The school association brought in its own consultant in the early stages, helping to move forward sensibly and quickly with the project. As soon as the project plan had been refined, the tendering process was started. And once the tenders were received, the procurement decision was made, and construction began very soon after that.
Exceptionally careful use of space
The plan drawn up by Hoivatilat and the architectural firm Avario was extremely well received in the tendering process. According to Forsman, the school seemed highly suitable from the outside, and all the factors that were most important to them – even some less common wishes – had been taken into account. As the school also continues to operate in the parts of the old building where the indoor air is good, the school first had to consider which activities would be transferred to the new building.
It was clear that the new building would accommodate art and other practical subjects, as these were completely lacking from the old premises. The day care centre and preschool would also be located in the new building. Also included were four standard classrooms, as well as a spacious lobby designed as a “learning square” for a wide variety of events and would also be used for non-school purposes in the evenings.
The location and ease of combining the different parts of the facilities enables wide-ranging use. An important starting point, however, was that the school community would have facilities where all groups of pupils have their own class – in practice, a “home base” for each class, in line with the conventional practice. The same applies to the day care centre premises. Both groups have their own group and small group spaces, but the rest rooms and playrooms can be combined into a large area of nearly 80 m².
Architect and Finnish Association of Architects member Anne Jaakola-Wondafrash was closely involved from the very beginning of the project. The starting points were interesting in many ways, she says:
The building is an extension to an existing school building, and quite a lot of the building rights were still available. The plot was quite small, making it important that the use of every square metre be carefully considered.
“The planning was also guided by the fact that many objectives and guidelines on the type of environment to be built in the area were laid down in the town plan and the building code. When the building was presented to the building supervision and the zoning authority, everyone agreed it fitted the cultural and historical landscape perfectly.”
Getting things done
The school was designed on the spatial element model, according to which approximately four-metre “strips” were part of the plan: in other words, the shapes of the various areas were thought out so that they could be well implemented with spatial elements.
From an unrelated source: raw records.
(** The answers in the order of the brokers; each is taken out of the map. *)
Fixpoint broker_answers (queried : list Z) (answered : list (Z * result KafkaError (list LogDirInfo)))
    : list BrokerAnswer :=
  match queried with
  | [] => []
  | broker :: queried =>
      match bt_get broker answered with
      | Some (Ok dirs) => Ok dirs
      | Some (Err error) => Err (broker_failure error)
      | None => Err (Other ("broker " +:+ pretty broker +:+ " did not answer"))
      end :: broker_answers queried (bt_remove broker answered)
  end.

Definition cluster_brokers : cmd admin (list Z) :=
  description ← try_admin (send (DescribeCluster false));
  pure (map node_id (description_nodes description)).

Definition describe_log_dirs `{SerdeJson} (args : LogDirsArgs) (brokers : list Z)
    : cmd admin CommandResult :=
  requested ← lift (broker_list (la_broker_list args));
  queried ← lift (brokers_to_query brokers requested);
  answered ← await (send (DescribeLogDirs queried None));
  run_outcome (describe_result queried (broker_answers queried (bt_collect answered))
    (la_topic_list args)).

(** ** [--alter] *)

(** The replicas of a client map, in the order of their fields. *)
Definition replica_key (r : TopicPartitionReplica) : string * Z * Z :=
  (tpr_topic r, tpr_partition r, tpr_broker_id r).
Definition replica_from (k : string * Z * Z) : TopicPartitionReplica :=
  {| tpr_topic := k.1.1; tpr_partition := k.1.2; tpr_broker_id := k.2 |}.
#[export] Instance TopicPartitionReplica_ord : Ord TopicPartitionReplica.
Proof. refine (ord_via replica_key replica_from _). by intros []. Defined.
#[export] Instance TopicPartitionReplica_eq_dec : EqDecision TopicPartitionReplica.
Proof. solve_decision. Defined.

Definition moved_replica (broker : Z) (move : ReplicaMove) : TopicPartitionReplica :=
  {| tpr_topic := rm_topic move; tpr_partition := rm_partition move; tpr_broker_id := broker |}.

(** The directory that holds the current replica of a partition. *)
Definition holds_current (topic : string) (partition : Z) (dir : LogDirInfo) : bool :=
  existsb (λ '(name, replicas), bool_decide (name = topic) &&
    existsb (λ r, (lr_partition_index r =? partition) && negb (lr_is_future_key r)) replicas)
    (ld_topics dir).

Definition current_dir (current : list LogDirInfo) (topic : string) (partition : Z) : option string :=
  ld_log_dir <$> find (holds_current topic partition) current.

(** The error of one move, where the answer has one. *)
Definition move_error (broker : Z) (outcomes : list (TopicPartitionReplica * result KafkaError unit))
    (move : ReplicaMove) : option KafkaError :=
  match bt_get (moved_replica broker move) outcomes with
  | Some (Err error) => Some error
  | _ => None
  end.

Definition move_line (broker : Z) (move : ReplicaMove) (from : option string)
    (error : option KafkaError) : string :=
  match error with
  | Some error =>
      rm_topic move +:+ "-" +:+ pretty (rm_partition move) +:+ String "009" "" +:+ "ERROR" +:+
      String "009" "" +:+ error_name error +:+ " (" +:+ pretty (error_code error) +:+ ")"
  | None =>
      "Moving replica " +:+ rm_topic move +:+ "-" +:+ pretty (rm_partition move) +:+ " on broker " +:+
      pretty broker +:+ " from " +:+ default "-" from +:+ " to " +:+ rm_log_dir move +:+ "."
  end.

Definition move_json (broker : Z) (move : ReplicaMove) (from : option string)
    (error : option KafkaError) : Value :=
  object_of [("broker", num broker); ("topic", Str (rm_topic move));
             ("partition", num (rm_partition move)); ("from", opt_str from);
             ("to", Str (rm_log_dir move)); ("error", kafka_error_json error)].

(** [moved]: the report of [--alter]. *)
Definition moved (broker : Z) (moves : list ReplicaMove) (current : list LogDirInfo)
    (outcomes : list (TopicPartitionReplica * result KafkaError unit)) : CommandResult :=
  let from move := current_dir current (rm_topic move) (rm_partition move) in
  let error := move_error broker outcomes in
  rows (map (λ move, move_line broker move (from move) (error move)) moves)
    (Array (map (λ move, move_json broker move (from move) (error move)) moves))
    (existsb (λ move, is_some (error move)) moves).

(** The partitions of the moves by topic, the filter of the description. *)
Definition moved_topics (moves : list ReplicaMove) : list (string * list Z) :=
  foldl (λ filter move, bt_alter [] (λ partitions, partitions ++ [rm_partition move])
    (rm_topic move) filter) [] moves.

(** What [--dry-run] expects of a move: an error where the broker does not have
    the directory. *)
Definition expected_outcome (current : list LogDirInfo) (move : ReplicaMove)
    : result KafkaError unit :=
  if bool_decide (rm_log_dir move ∈ map ld_log_dir current) then Ok tt
  else Err {| error_code := LOG_DIR_NOT_FOUND; error_name := "LOG_DIR_NOT_FOUND";
              error_message := Some (exc_message (for_code LOG_DIR_NOT_FOUND)) |}.

Definition move_impact (broker : Z) (moves : list ReplicaMove) : Impact :=
  {| summary := "move " +:+ pretty (Z.of_nat (length moves)) +:+
       " replica(s) between the log directories of broker " +:+ pretty broker;
     resources := map (λ move, rm_topic move +:+ "-" +:+ pretty (rm_partition move) +:+ " -> " +:+
       rm_log_dir move) moves |}.

Definition alter_log_dirs (args : LogDirsArgs) (brokers : list Z) : cmd admin CommandResult :=
  broker ← lift (ok_or (la_broker args) "--broker is required with --alter");
  if bool_decide (broker ∉ brokers) then
    throw (Other ("ERROR: The given broker does not exist: " +:+ pretty broker +:+
      ". Current existent brokers: " +:+ join_brokers brokers))
  else
    let moves := la_moves args in
    described ← await (send (DescribeLogDirs [broker] (Some (moved_topics moves))));
    current ← match bt_get broker (bt_collect described) with
              | Some (Ok dirs) => pure dirs
              | Some (Err error) => throw (broker_failure error)
              | None => pure []
              end;
    if dry_run_flag (la_confirm args) then
      pure (into_dry_run (moved broker moves current
        (bt_collect (map (λ move, (moved_replica broker move, expected_outcome current move)) moves))))
    else
      _ ← confirm (yes_flag (la_confirm args)) "krabka log-dirs" (move_impact broker moves);
      outcomes ← await (send (AlterReplicaLogDirs
        (bt_collect (map (λ move, (moved_replica broker move, rm_log_dir move)) moves))));
      pure (moved broker moves current (bt_collect outcomes)).

(** ** The command *)

Definition check_log_dirs (args : LogDirsArgs) : result string unit :=
  if negb (bool_decide (bootstrap_controller (la_connection args) = [])) then
    Err "--bootstrap-controller is not supported by log-dirs; use --bootstrap-server"
  else if bool_decide (bootstrap_server (la_connection args) = []) then
    Err ("Missing required argument " +:+ dquote +:+ "[bootstrap-server]" +:+ dquote)
  else if dry_run_flag (la_confirm args) && la_describe args then
    Err "--dry-run is only valid with --alter"
  else Ok tt.

(** [LogDirsArgs::run]. *)
Definition log_dirs_run `{SerdeJson} (args : LogDirsArgs) : cmd admin CommandResult :=
  _ ← lift (check_log_dirs args);
  _ ← connect (la_connection args) "log-dirs";
  brokers ← cluster_brokers;
  if la_alter args then alter_log_dirs args brokers else describe_log_dirs args brokers.

(** ** Cases of the sources' tests *)

Example moves_read :
  map parse_move ["orders:0=/data/1"; "a:b:3=/d=1"; "orders:-1=/d"; "orders=/d"; ":0=/d"; "orders:0="] =
  [Ok {| rm_topic := "orders"; rm_partition := 0; rm_log_dir := "/data/1" |};
   Ok {| rm_topic := "a:b"; rm_partition := 3; rm_log_dir := "/d=1" |};
   Err "invalid partition '-1' in orders:-1=/d";
   Err "expected TOPIC:PARTITION=LOG_DIR, got orders=/d";
   Err "expected TOPIC:PARTITION=LOG_DIR, got :0=/d";
   Err "expected TOPIC:PARTITION=LOG_DIR, got orders:0="].
Proof. vm_compute. reflexivity. Qed.

Example brokers_read : broker_list "3,,1,3,2," = Ok [3; 1; 2] ∧
  broker_list "1,x" = Err (parse_int_error "x").
Proof. split; reflexivity. Qed.

Example brokers_queried :
  brokers_to_query [3; 1; 2] [] = Ok [1; 2; 3] ∧
  brokers_to_query [3; 1; 2] [7; 1; 9] =
    Err "ERROR: The given brokers do not exist from --broker-list: 7,9. Current existent brokers: 1,2,3".
Proof. split; vm_compute; reflexivity. Qed.

(** ** The document is JSON *)

Section DocumentFacts.
Context `{Hj : SerdeJson} {Hr : SerdeReads}.

Definition replica_value (r : ShownReplica) : Value := Object
  [("partition", Str (sr_topic r +:+ "-" +:+ pretty (sr_partition r)));
   ("size", num (sr_size r)); ("offsetLag", num (sr_offset_lag r));
   ("isFuture", Bool (sr_is_future r))].

Definition dir_value (dir : ShownDir) : Value := Object
  [("partitions", Array (map replica_value (sd_replicas dir)));
   ("error", opt_str (sd_error dir)); ("logDir", Str (sd_path dir))].

Definition broker_value (entry : Z * list ShownDir) : Value := Object
  [("broker", num entry.1); ("logDirs", Array (map dir_value entry.2))].

Definition document_value (brokers : list (Z * list ShownDir)) : Value := Object
  [("brokers", Array (map broker_value brokers)); ("version", num 1)].

Lemma key_written name :
  all_bytes is_ascii_alpha name = true → json_text (Str name) +:+ ":" = key name.
Proof. intros Hn. unfold key. by rewrite text_plain, !str_app_assoc. Qed.

(** An object with plain keys. *)
Lemma written_object entries :
  forallb (λ '(k, _), all_bytes is_ascii_alpha k) entries = true →
  written (Object entries) =
    "{" +:+ join "," (map (λ '(k, x), key k +:+ written x) entries) +:+ "}".
Proof.
  intros Hk. cbn [written].
  enough (map (λ '(k, x), json_text (Str k) +:+ ":" +:+ written x) entries =
    map (λ '(k, x), key k +:+ written x) entries) as -> by done.
  induction entries as [|[k x] entries IH]; [done|]. cbn [forallb] in Hk.
  apply andb_true_iff in Hk as [Hk Hks]. cbn [map]. rewrite <-str_app_assoc, key_written by done.
  f_equal. by apply IH.
Qed.

Lemma written_array {A} (f : A → Value) (g : A → string) l :
  (∀ x, written (f x) = g x) →
  written (Array (map f l)) = "[" +:+ join "," (map g l) +:+ "]".
Proof.
  intros Hf. cbn [written]. rewrite map_map. by rewrite (map_ext _ _ Hf).
Qed.

Lemma written_num z : written (num z) = pretty z.
Proof. apply text_num. Qed.
Lemma written_bool b : written (Bool b) = bool_text b.
Proof. apply text_bool. Qed.
Lemma written_str text : written (Str text) = json_quoted text.
Proof. done. Qed.

Lemma replica_written r : written (replica_value r) = replica_document r.
Proof.
  unfold replica_value. rewrite written_object by reflexivity. cbn [map join].
  rewrite !written_num, written_bool, written_str. unfold replica_document.
  by rewrite !str_app_assoc.
Qed.

Lemma dir_written dir : written (dir_value dir) = dir_document dir.
Proof.
  unfold dir_value. rewrite written_object by reflexivity. cbn [map join].
  rewrite (written_array _ _ _ replica_written).
  assert (written (opt_str (sd_error dir)) =
    match sd_error dir with None => "null" | Some class => json_quoted class end) as ->
    by (destruct (sd_error dir); [done|apply text_null]).
  rewrite written_str. unfold dir_document. by rewrite !str_app_assoc.
Qed.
This type of construction, which also saved time, proved a natural and effective solution, even though the different types of space on the floors presented an additional design challenge.
The tight schedule affected more than just the construction. According to Jaakola-Wondafrash, less time was set aside for each stage of the process than usual. Collaboration between the developer, contractors, users and the customer therefore had to be especially smooth. As she notes, any weak links would have made it impossible to keep to the schedule.
Forsman also says that all parties realised that things had to be done very efficiently. According to Forsman, the project was well managed through effective collaboration and interaction with Hoivatilat. The project was completed on schedule, and the autumn term began in school properties from the 1920s and the 2020s side by side. Forsman decided to spend the first day of school in the completely new facilities:
I presented the premises and took note of people’s reactions. The pupils gave great feedback on the excellent facilities that were planned just for them. I couldn’t agree more.”